Should I have? I thought they were tax free. And if I shouldn't what should I do now to reclaim the money?

You say you were self-employed but that you signed two salaried contracts. Can you tell me where on the 2012/13 tax return you entered the gross pay and tax figures. Did you get these from a P60 or more than one P60 or did you use the pay figures from the payslips before deduction of the pension contributions.
Customer: replied 4 years ago.
There were actually 3. I took my gross pay and tax figures from:

First role: my P60 - can't find my final payslip for this so gave no record re how much pension paid... My fault!

Second role: my P45 (I couldn't find a P60 for this). Have a record of how much pension paid in this slip.

Third role: P60. Also have record of pension paid

I entered the information for each role separately in box 1 ("pay from this employment - the total from your P45 or P60") and box 2 ("uk tax taken off pay box 1). These were each on 3 separate Page E 1 's on my return.

Does that help?


Leave this with me while I draft my answer.
Hi again.

You should read the notes here and here as part of this answer.

Normally, the pension contribution is deducted from your gross pay and the tax is then calculated on your net of pension deduction pay (the net pay route). That way, you get tax relief at whatever tax rate you would have paid tax at had the contribution not been deducted first. The problem with this is that as you had three jobs with possibly more than running at the same time, you may not have got the correct amount of tax relief on some of your pension contributions as both sets of earnings may have been taxed at 20% instead of some at 20% and some at 40% if the combined total was high enough. Whether you were liable to tax at 40% would depend on the sum total of your income from all sources.

The other way of employers dealing with pension contributions is the relief at source method. You pay a net of 20% tax relief contribution from your after tax pay and the pension provider claims the 20% tax relief from the tax office and adds it to your pension plan. If you are a higher rate taxpayer, you need to claim the additional tax relief that you are entitled to. See below.

You need to find out from the NHS how your pension contributions are accounted for, ie vis the net pay scheme or the relief at source scheme.

The figures that you should have entered in your tax return for each period of employment with the NHS are the gross pay and tax figures from your P60s and your P45s and you appear to have done this correctly. What you need to work out is whether your gross income for 2012/13 (the three gross pay figures added together exceeded £42,375, above which you pay tax at 40%.

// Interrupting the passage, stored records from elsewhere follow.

(** Since when the row could have carried packets, if it can. *)
Definition eligible_from (s : Snap) (room : RoomV) (r : RowV) (user : string) (ready : Z) : option Z :=
  if negb (is_open r) || paused r then None
  else if slot r then
    let? sp := speaker (slot_of room (video r)) in
    if bool_decide (sp = user) then None
    else
      let? l := pubs s !! sp in
      if negb (existsb (fun st => Bool.eqb (svideo st) (video r) && half st && bool_decide (sroom st = id room)) l) then None
      else Some (Z.max ready (match granted_at room with Some g => mono_to_wall s g | None => 0 end))
  else
    let? st := streams s !! tid r in
    if half st then None
    else
      let? p := peers s !! suser st in
      let? pr := pub_room p in
      if negb (bool_decide (sroom st = pr)) || row_gate st r then None
      else if video r then
        if simulcast st && (layer r =? LAYER_PAUSE) && (target r =? LAYER_PAUSE) then None
        else if first_rtp_ms st =? 0 then None
        else Some (Z.max ready (first_rtp_ms st))
      else Some ready.

(** A row that is looked at: of a member of a room whose transport is alive and who has said
    that it is ready. *)
Record Visit := mkVisit { room : RoomV; user : string; ready : Z; row : RowV }.

Definition visits_of (s : Snap) (room : RoomV) (u : string) : list Visit :=
  let! p := peers s !! u else [] in
  if negb (alive p) then []
  else
    let! l := loaded p else [] in
    let! ready := ready_at p !! id room else [] in
    omap (fun r => if bool_decide (rid r = id room) then Some (mkVisit room u ready r) else None) l.

Definition visits (s : Snap) : list Visit := concat (map (fun room => concat (map (visits_of s room) (users room))) (rooms s)).

(** The windows of the rows: the count of packets sent when the window began, and when that
    was; and when each member of a room was told last. The source keeps the latter in the room
    ([stall_cool]); the rooms of the snapshots go by their names here, so a run is one in which
    no room is closed and made again under its name. *)
Record State := mkState { win : gmap Z (Z * Z); cool : gmap (string * string) Z }.
Definition initial : State := mkState ∅ ∅.

(** A member that is told: the room, the member, the time. *)
Abbreviation Notice := (string * string * Z)%type.

Definition sync_required (rm u : string) (t : Z) (c : gmap (string * string) Z) : gmap (string * string) Z * list Notice :=
  let last := default 0 (c !! (rm, u)) in
  if negb (last =? 0) && (sat_sub t last <? STALL_COOL_MS) then (c, []) else (<[(rm, u) := t]> c, [(rm, u, t)]).

(** Whether the one who holds the slot has sent anything since [ws]. *)
Definition speaker_spoke (s : Snap) (v : Visit) (ws : Z) : bool :=
  negb (slot (row v)) ||
  (let lr := last_rtp_us (slot_of (room v) (video (row v))) / 1000 in (0 <? lr) && (ws <? mono_to_wall s lr)).

Definition stall_row (s : Snap) (st : State) (v : Visit) : State * list Notice :=
  let r := row v in
  match eligible_from s (room v) r (user v) (ready v) with
  | None => (mkState (delete (key r) (win st)) (cool st), [])
  | Some start =>
    let (s0, ws) := default (sent r, now s) (win st !! key r) in
    let fresh := <[key r := (sent r, now s)]> (win st) in
    if ws <? start then (mkState fresh (cool st), [])
    else if sat_sub (now s) ws <? STALL_MS then (mkState (<[key r := (s0, ws)]> (win st)) (cool st), [])
    else
      let (c, o) := if (sent r =? s0) && speaker_spoke s v ws then sync_required (id (room v)) (user v) (now s) (cool st) else (cool st, []) in
      (mkState fresh c, o)
  end.

Fixpoint stall_rows (s : Snap) (l : list Visit) (st : State) : State * list Notice :=
  match l with
  | [] => (st, [])
  | v :: l => let (st, o) := stall_row s st v in let (st, o') := stall_rows s l st in (st, o ++ o')
  end.

Definition keys (l : list Visit) : gset Z := list_to_set (map (fun v => key (row v)) l).

Definition stall (s : Snap) (st : State) : State * list Notice :=
  let (st, o) := stall_rows s (visits s) st in
  (mkState (filter (fun kv => kv.1 ∈ keys (visits s)) (win st)) (cool st), o).

Fixpoint run (l : list Snap) (st : State) : State * list Notice :=
  match l with
  | [] => (st, [])
  | s :: l => let (st, o) := stall s st in let (st, o') := run l st in (st, o ++ o')
  end.

(** ** Peers that are given up *)

(** [home_lost]: the peers whose home, the hub that joined them, has been gone for
    [node_grace_ms]; [home] is empty where no hub joined the peer, and [home_alive] is what the
    bus knows of it: whether it lives, and since when. A node that is cut off from the bus gives
    up nobody. *)
Definition home_lost (isolated : bool) (t grace : Z) (home_alive : string -> string -> option (bool * Z)) (ps : list (string * (string * string))) : list string :=
  if isolated then []
  else omap (fun p =>
    let '(u, (node, inst)) := p in
    if bool_decide (node = "") then None
    else match home_alive node inst with
         | Some (false, at_ms) => if grace <=? sat_sub t at_ms then Some u else None
         | _ => None
         end) ps.

(** ** A member is not told too often *)

Definition told (rm u : string) (o : list Notice) : list Z := omap (fun n => if bool_decide (n.1 = (rm, u)) then Some n.2 else None) o.

Lemma told_app rm u o o' : told rm u (o ++ o') = told rm u o ++ told rm u o'.
Proof. apply omap_app. Qed.

Definition last_told (rm u : string) (st : State) : Z := default 0 (cool st !! (rm, u)).

Lemma sync_spec rm u t c : let (c', o) := sync_required rm u t c in
  (c' = c /\ o = [] /\ t < default 0 (c !! (rm, u)) + STALL_COOL_MS /\ default 0 (c !! (rm, u)) <> 0) \/
  (c' = <[(rm, u) := t]> c /\ o = [(rm, u, t)] /\ (default 0 (c !! (rm, u)) = 0 \/ default 0 (c !! (rm, u)) + STALL_COOL_MS <= t)).
Proof.
  unfold sync_required. set (last := default 0 _). destruct (Z.eqb_spec last 0); cbn [negb andb]; [right; auto|].
  destruct (Z.ltb_spec (sat_sub t last) STALL_COOL_MS); [left|right]; unfold sat_sub in *; (split; [done|]; split; [done|]); unfold STALL_COOL_MS in *; lia.
Qed.

(** What looking at rows does to the memory of one member: the notices it gets keep the
    distance, and the last one is noted. *)
Record kept (rm u : string) (st st' : State) (c c' : Z) (l : list Z) : Prop := {
  kp_last : last_told rm u st' = List.last l (last_told rm u st);
  kp_le : c <= c';
  kp_one : forall x, x ∈ l -> c <= x /\ x <= c' /\ (last_told rm u st = 0 \/ last_told rm u st + STALL_COOL_MS <= x);
  kp_sorted : StronglySorted (fun a b => a + STALL_COOL_MS <= b) l }.

Lemma kept_refl rm u st st' c c' : cool st' = cool st -> c <= c' -> kept rm u st st' c c' [].
Proof. intros H Hc. split; [unfold last_told; by rewrite H|done|set_solver|constructor]. Qed.

Lemma kept_trans rm u st st1 st2 c c1 c2 l1 l2 : 0 < c -> kept rm u st st1 c c1 l1 -> kept rm u st1 st2 c1 c2 l2 -> kept rm u st st2 c c2 (l1 ++ l2).
Proof.
  intros Hc [A1 A2 A3 A4] [B1 B2 B3 B4]. destruct l1 as [|y l1 _] using rev_ind.
  { cbn in *. rewrite A1 in *. split; [done|lia| |done]. intros x Hx. specialize (B3 x Hx). lia. }
  rewrite last_last in A1. destruct (A3 y ltac:(set_solver)) as (Y1 & Y2 & Y3). rewrite A1 in *. split; unfold STALL_COOL_MS in *.
  - rewrite B1. destruct l2 as [|z l2 _] using rev_ind; [by rewrite app_nil_r, last_last|]. by rewrite app_assoc, !last_last.
  - lia.
  - intros x [Hx|Hx]%elem_of_app; [specialize (A3 x Hx); lia|specialize (B3 x Hx); lia].
  - apply StronglySorted_app_2; [|done|done]. intros x z Hx Hz. specialize (B3 z Hz).
    apply elem_of_app in Hx as [Hx| ->%list_elem_of_singleton]; [|lia]. apply StronglySorted_app in A4 as (A4 & _ & _). specialize (A4 x y Hx ltac:(set_solver)). cbn in A4. lia.
Qed.

Lemma stall_row_kept rm u s st v : 0 < now s -> kept rm u st (stall_row s st v).1 (now s) (now s) (told rm u (stall_row s st v).2).
Proof.
  intros Hn. unfold stall_row. destruct (eligible_from _ _ _ _ _) as [start|]; [|apply kept_refl; done].
  destruct (default _ _) as [s0 ws]. destruct (ws <? start); [apply kept_refl; done|]. destruct (_ <? STALL_MS); [apply kept_refl; done|].
  destruct (_ && _); [|apply kept_refl; done]. pose proof (sync_spec (id (room v)) (user v) (now s) (cool st)) as H.
  destruct (sync_required _ _ _ _) as [c o]. cbn [fst snd]. destruct H as [(-> & -> & _)|(-> & -> & H)]; [apply kept_refl; done|].
  cbn [told omap list_omap fst snd]. destruct (bool_decide_reflect ((id (room v), user v) = (rm, u))) as [E|E].
  - injection E as <- <-. split; cbn; [unfold last_told; cbn; by rewrite lookup_insert_eq|lia| |repeat constructor].
    intros x ->%list_elem_of_singleton. done.
  - split; cbn; [unfold last_told; cbn; by rewrite lookup_insert_ne|lia|set_solver|constructor].
Qed.

Lemma stall_rows_kept rm u s l : 0 < now s -> forall st, kept rm u st (stall_rows s l st).1 (now s) (now s) (told rm u (stall_rows s l st).2).
Proof.
  intros Hn. induction l as [|v l IH]; intros st; cbn [stall_rows]; [apply kept_refl; done|]. pose proof (stall_row_kept rm u s st v Hn) as K.
  destruct (stall_row s st v) as [st1 o1]. specialize (IH st1). destruct (stall_rows s l st1) as [st2 o2]. cbn [fst snd] in *. rewrite told_app. by eapply kept_trans.
Qed.

Lemma stall_kept rm u s st c : 0 < c -> c <= now s -> kept rm u st (stall s st).1 c (now s) (told rm u (stall s st).2).
Proof.
  intros Hc Hn. unfold stall. pose proof (stall_rows_kept rm u s (visits s) ltac:(lia) st) as K. destruct (stall_rows s (visits s) st) as [st1 o]. cbn [fst snd] in *.
  destruct K as [K1 K2 K3 K4]. split; [done|lia| |done]. intros x Hx. specialize (K3 x Hx). lia.
Qed.

Fixpoint clock (c : Z) (l : list Snap) : Prop := match l with [] => True | s :: l => c <= now s /\ clock (now s) l end.

Lemma run_kept rm u l : forall st c, 0 < c -> clock c l ->
  exists c', kept rm u st (run l st).1 c c' (told rm u (run l st).2) /\ forall l', clock c (l ++ l') -> clock c' l'.
Proof.
  induction l as [|s l IH]; intros st c Hc Hk; [exists c; split; [apply kept_refl; (done || lia)|done]|]. destruct Hk as [Hk1 Hk2]. cbn [run].
  pose proof (stall_kept rm u s st c Hc Hk1) as K. destruct (stall s st) as [st1 o1]. cbn [fst snd] in K. destruct (IH st1 (now s) ltac:(lia) Hk2) as (c' & K' & Hc').
  destruct (run l st1) as [st2 o2]. cbn [fst snd] in *. exists c'. split; [rewrite told_app; by eapply kept_trans|]. intros l' [_ H]. auto.
Qed.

You should get a statement from the NHS showing your pension contributions and send it to the tax office for them to assess whether you are due any extra tax relief. If some of your pension contributions were not deducted from your pay before tax was worked out, you would put the contribution figure in box 3 of the pension section at the top of page TR4 of the SA100 tax return. See the notes on page TR18 here. You can amend the return online if you need to.

I hope this helps but let me know if you have any further questions.